University of Michigan: Companies look better when workers have a say, even if input is more rhetoric than reality
Before logging in and having your say, there’s a question to consider: Does your participation really shape decisions in the C-suite via the power of technology? The answer is likely not, but the effort sure sounds good when bosses tout their plans with outside influencers.
Those are key findings of a new study led by University of Michigan business professor James Westphal, which surveyed CEOs and top managers at 181 companies that disclosed participative strategic decision-making programs (PSDMs) and the use of crowdsourcing technology to solicit input on strategy. A large majority—roughly 90%—landed on a strategic option before seeking any lower-level input—revealing a widespread “decoupling” of such programs from actual decision-making.
What’s more, the performative operation can enhance the company’s reputation: Disclosures of these efforts to security analysts was linked to more positive appraisals, particularly when the use of technology was highlighted. Analysts asked fewer questions about corporate leaders’ decision-making, with researchers even finding a correlation between highlighted use of crowdsourcing technology and increases in earnings forecasts.
“I was struck by the strong tendency for rhetoric about the use of crowdsourcing technology to reduce questioning from analysts about strategic decision-making,” said Westphal, professor of strategy at the Ross School of Business, as well as co-director of U-M’s Interdisciplinary Committee on Organizational Studies.
“Talk about participative decision-making and new technology appears to be a potent combination: PSDM seems democratic and thorough, and the use of new technology makes the process seem innovative and cutting edge. It also puts people in an optimistic, hopeful and less critical frame of mind—on a subconscious level.”
Westphal and colleagues measured the adoption and decoupling of decision-making programs with surveys of CEOs and top managers. The survey sample included 788 chief executive officers, some of whom had participated in an earlier study. They also incorporated in-depth interviews with a dozen current or former CEOs and 13 top managers.
The study also found that executives’ adoption of technology to solicit employee input, at least for show, is neither random nor an accident: Firms are more likely to employ the strategy when their CEO has a personal friendship with the boss of another firm that has done the same—particularly after negative appraisals by analysts.
The study builds on research by Westphal and others examining the symbolic management of corporate policies and structures, while broadening it to explore strategic decision-making. Researchers say surprisingly little research has probed the relationship between symbolic management and technology, particularly crowdsourcing.

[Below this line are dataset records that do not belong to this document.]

(** The well-known install locations, in the order the source pushes
    them.  [win_join] is [path.join] of the Windows flavour of [path],
    which the source applies to the program-files directory and a
    relative location. *)
Definition candidates (win_join : string → string → string) (env : Env)
    (platform : Platform) : list string :=
  match platform with
  | Darwin =>
      ["/Applications/Google Chrome.app/Contents/MacOS/Google Chrome";
       "/Applications/Chromium.app/Contents/MacOS/Chromium";
       "/Applications/Brave Browser.app/Contents/MacOS/Brave Browser";
       "/Applications/Microsoft Edge.app/Contents/MacOS/Microsoft Edge"]
  | Win32 =>
      let pf := env_or env "PROGRAMFILES" "C:\\Program Files" in
      let pf86 := env_or env "PROGRAMFILES(X86)" "C:\\Program Files (x86)" in
      [win_join pf "Google/Chrome/Application/chrome.exe";
       win_join pf86 "Google/Chrome/Application/chrome.exe";
       win_join pf "Microsoft/Edge/Application/msedge.exe";
       win_join pf86 "Microsoft/Edge/Application/msedge.exe";
       win_join pf "BraveSoftware/Brave-Browser/Application/brave.exe"]
  | OtherPlatform =>
      ["/usr/bin/google-chrome";
       "/usr/bin/chromium-browser";
       "/usr/bin/chromium";
       "/snap/bin/chromium";
       "/usr/bin/brave-browser";
       "/usr/bin/microsoft-edge"]
  end.

(** [for (const p of candidates) { try { if (fs.existsSync(p)) return p; }
    catch {} } return null;] with [present] for [fs.existsSync] on these
    paths, which the source keeps as strings. *)
Fixpoint first_existing (present : string → bool) (cands : list string)
  : option string :=
  match cands with
  | [] => None
  | p :: rest => if present p then Some p else first_existing present rest
  end.
Lemma getfacs_first_failure_witness :
  oldbeams Strict.entry
  = [mkBeam (Demo.f 7) (Demo.f 5) (Demo.f 0)]
      ++ mkBeam (Demo.f 9) (Demo.f 5) (Demo.f 0)
      :: [mkBeam F64.nan F64.nan F64.nan]
  /\ deconvolve (Libs := Strict.libs) (mkBeam (Demo.f 8) (Demo.f 8) (Demo.f 0))
       (mkBeam (Demo.f 9) (Demo.f 5) (Demo.f 0))
     = Raise (LibraryError "BeamError")
  /\ getfacs (L := Strict.libs) Strict.entry (mkBeam (Demo.f 8) (Demo.f 8) (Demo.f 0))
     = Raise (LibraryError "BeamError").
Proof.
  split; [reflexivity|]. split; [vm_compute; reflexivity|].
  apply (getfacs_first_failure (L := Strict.libs) Strict.entry
           (mkBeam (Demo.f 8) (Demo.f 8) (Demo.f 0))
           (mkBeam (Demo.f 9) (Demo.f 5) (Demo.f 0))
           [mkBeam (Demo.f 7) (Demo.f 5) (Demo.f 0)]
           [mkBeam F64.nan F64.nan F64.nan]).
  - reflexivity.
  - intros b' Hb'. apply list_elem_of_singleton in Hb'. subst b'.
    eexists. vm_compute. reflexivity.
  - left. vm_compute. reflexivity.
Defined.

(** ** Workers *)

Lemma py_index_ok {A} (l : list A) (i : Z) (j : nat) (a : A) :
  py_norm (List.length l) i = Ok j -> l !! j = Some a -> py_index l i = Ok a.
Proof. intros Hj Ha. unfold py_index. rewrite Hj. simpl. rewrite Ha. reflexivity. Qed.

Lemma py_index_out_of_range {A} (l : list A) (i : Z) :
  i < - Z.of_nat (List.length l) \/ Z.of_nat (List.length l) <= i ->
  py_index l i = Raise IndexError.
Proof.
  intros H. unfold py_index, py_norm.
  destruct (i <? 0) eqn:Hneg.
  - apply Z.ltb_lt in Hneg.
    destruct ((0 <=? i + Z.of_nat (List.length l))
              && (i + Z.of_nat (List.length l) <? Z.of_nat (List.length l))) eqn:Hr;
      [|reflexivity].
    apply andb_prop in Hr as [H0 H1]. lia.
  - apply Z.ltb_ge in Hneg.
    destruct ((0 <=? i) && (i <? Z.of_nat (List.length l))) eqn:Hr; [|reflexivity].
    apply andb_prop in Hr as [H0 H1]. lia.
Qed.

Lemma py_norm_nonneg (n : nat) (i : Z) (j : nat) :
  0 <= i -> py_norm n i = Ok j -> j = Z.to_nat i.
Proof.
  intros Hi. unfold py_norm. destruct (i <? 0) eqn:Hneg; [lia|].
  destruct (_ && _); [intros [= <-]; reflexivity | discriminate].
Qed.

Section Workers.
Context `{L : Libs}.

Lemma worker_Ok_intro (idx start : Z) (w : World) (cd : CubeEntry) (j : nat)
    (newim : image) :
  worker_run idx start w cd j newim ->
  worker idx start w = (Ok tt, worker_result start idx w cd j newim).
Proof.
  intros [im cb sf old H1 H2 H3 H4 H5 H6 H7 H8].
  unfold worker, bind, get_world, lift, emit, modify.
  rewrite H1. simpl. rewrite H2, H3, H4. simpl. rewrite H5. simpl.
  unfold assign_slot. rewrite H6. simpl.
  rewrite (py_index_ok _ _ _ _ H6 H7). unfold rbind.
  rewrite bool_decide_eq_true_2 by exact H8. reflexivity.
Qed.

Lemma worker_Ok_inv (idx start : Z) (w w' : World) :
  worker idx start w = (Ok tt, w') ->
  exists cd j newim,
    worker_run idx start w cd j newim
    /\ w' = worker_result start idx w cd j newim.
Proof.
  unfold worker, bind, get_world, lift, emit, modify. simpl.
  destruct (cubedict w) as [cd|] eqn:H1; simpl; [|discriminate].
  destruct (py_index (arr_in w) idx) as [im|] eqn:H2; simpl; [|discriminate].
  destruct (py_index (conbeams cd) (start + idx)) as [cb|] eqn:H3; simpl;
    [|discriminate].
  destruct (py_index (sfactors cd) (start + idx)) as [sf|] eqn:H4; simpl;
    [|discriminate].
  destruct (smooth im (dy cd) cb sf) as [newim|] eqn:H5; simpl; [|discriminate].
  unfold assign_slot.
  destruct (py_norm (List.length (arr_out w)) idx) as [j|] eqn:H6; simpl;
    [|discriminate].
  destruct (py_index (arr_out w) idx) as [old|] eqn:H7; simpl; [|discriminate].
  case_bool_decide as H8; simpl; [|discriminate].
  intros [= <-].
  apply py_index_lookup in H7 as (j' & Hj' & H7). rewrite H6 in Hj'.
  injection Hj' as <-.
  exists cd, j, newim. split; [|reflexivity].
  exact (WorkerRun idx start w cd j newim im cb sf old H1 H2 H3 H4 H5 H6 H7 H8).
Qed.

(** X12.  A worker changes one thing besides the log: its own slot of
    [arr_out].  Whatever its arguments and whether it returns or
    raises, [arr_in], [cubedict] and the file system are as before,
    [arr_out] has the same length and every slot other than the one the
    index denotes is as before; and if it raises, [arr_out] is entirely
    as before. *)
Theorem worker_frame (idx start : Z) (w : World) :
  let w' := snd (worker idx start w) in
  arr_in w' = arr_in w /\ cubedict w' = cubedict w
  /\ names w' = names w /\ inodes w' = inodes w
  /\ List.length (arr_out w') = List.length (arr_out w)
  /\ (forall k, py_norm (List.length (arr_out w)) idx <> Ok k ->
        arr_out w' !! k = arr_out w !! k)
  /\ (forall e, fst (worker idx start w) = Raise e -> arr_out w' = arr_out w).
Proof.
  cbv zeta. destruct (worker idx start w) as [[[]|e] w'] eqn:Hw; cbn [fst snd].
  - apply worker_Ok_inv in Hw as (cd & j & newim & r & ->).
    destruct r as [im cb sf old _ _ _ _ _ Hslot _ _].
    unfold worker_result. simpl.
    repeat split; try reflexivity.
    + apply length_insert.
    + intros k Hk. apply list_lookup_insert_ne. intros E. subst k.
      apply Hk. exact Hslot.
    + intros e He. discriminate He.
  - assert (H : arr_in w' = arr_in w /\ cubedict w' = cubedict w
                /\ names w' = names w /\ inodes w' = inodes w
                /\ arr_out w' = arr_out w).
    { revert Hw. unfold worker, bind, get_world, lift, emit, modify. simpl.
      destruct (cubedict w) as [cd|] eqn:Hcd; simpl;
        [|intros [= _ <-]; rewrite ?Hcd; repeat split; reflexivity].
      destruct (py_index (arr_in w) idx); simpl;
        [|intros [= _ <-]; rewrite ?Hcd; repeat split; reflexivity].
      destruct (py_index (conbeams cd) (start + idx)); simpl;
        [|intros [= _ <-]; rewrite ?Hcd; repeat split; reflexivity].
      destruct (py_index (sfactors cd) (start + idx)); simpl;
        [|intros [= _ <-]; rewrite ?Hcd; repeat split; reflexivity].
      destruct (smooth _ _ _ _) as [newim|]; simpl;
        [|intros [= _ <-]; simpl; rewrite ?Hcd; repeat split; reflexivity].
      destruct (assign_slot (arr_out w) idx newim); simpl;
        [discriminate
        |intros [= _ <-]; simpl; rewrite ?Hcd; repeat split; reflexivity]. }
    destruct H as (H1 & H2 & H3 & H4 & H5).
    rewrite H1, H2, H3, H4, H5. repeat split; reflexivity.
Qed.

End Workers.

Lemma py_index_raise {A} (l : list A) (i : Z) (e : exn) :
  py_index l i = Raise e -> e = IndexError.
Proof.
  unfold py_index, py_norm.
  destruct (if i <? 0 then _ else _) as [|p|p]; simpl;
    try (destruct (_ <? _); simpl); try (intros [= <-]; reflexivity);
    destruct (l !! _); try discriminate; intros [= <-]; reflexivity.
Qed.

Section WorkersTogether.
Context `{L : Libs}.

The takeaway, say Westphal and his colleagues, is that new technology isn’t agnostic, despite a cultural assumption that it is. Crowdsourcing tools can look like they promote objectivity, efficiency, transparency and quality of decision-making—independent from human interference—while ultimately having a biasing influence.
Further, how the advancement or adoption of technology is communicated by corporations or organizations can likely bias evaluations, and educating business school students, analysts, journalists and investors about biases could help reduce them.
“Making PSDM more genuine and substantial on a large scale would probably require activism of the kind that we currently see for certain social and environmental causes,” Westphal said. “That’s in addition to widespread education about the strategic benefits of these programs—particularly in strategy courses, where it’s not currently emphasized or rarely even discussed.”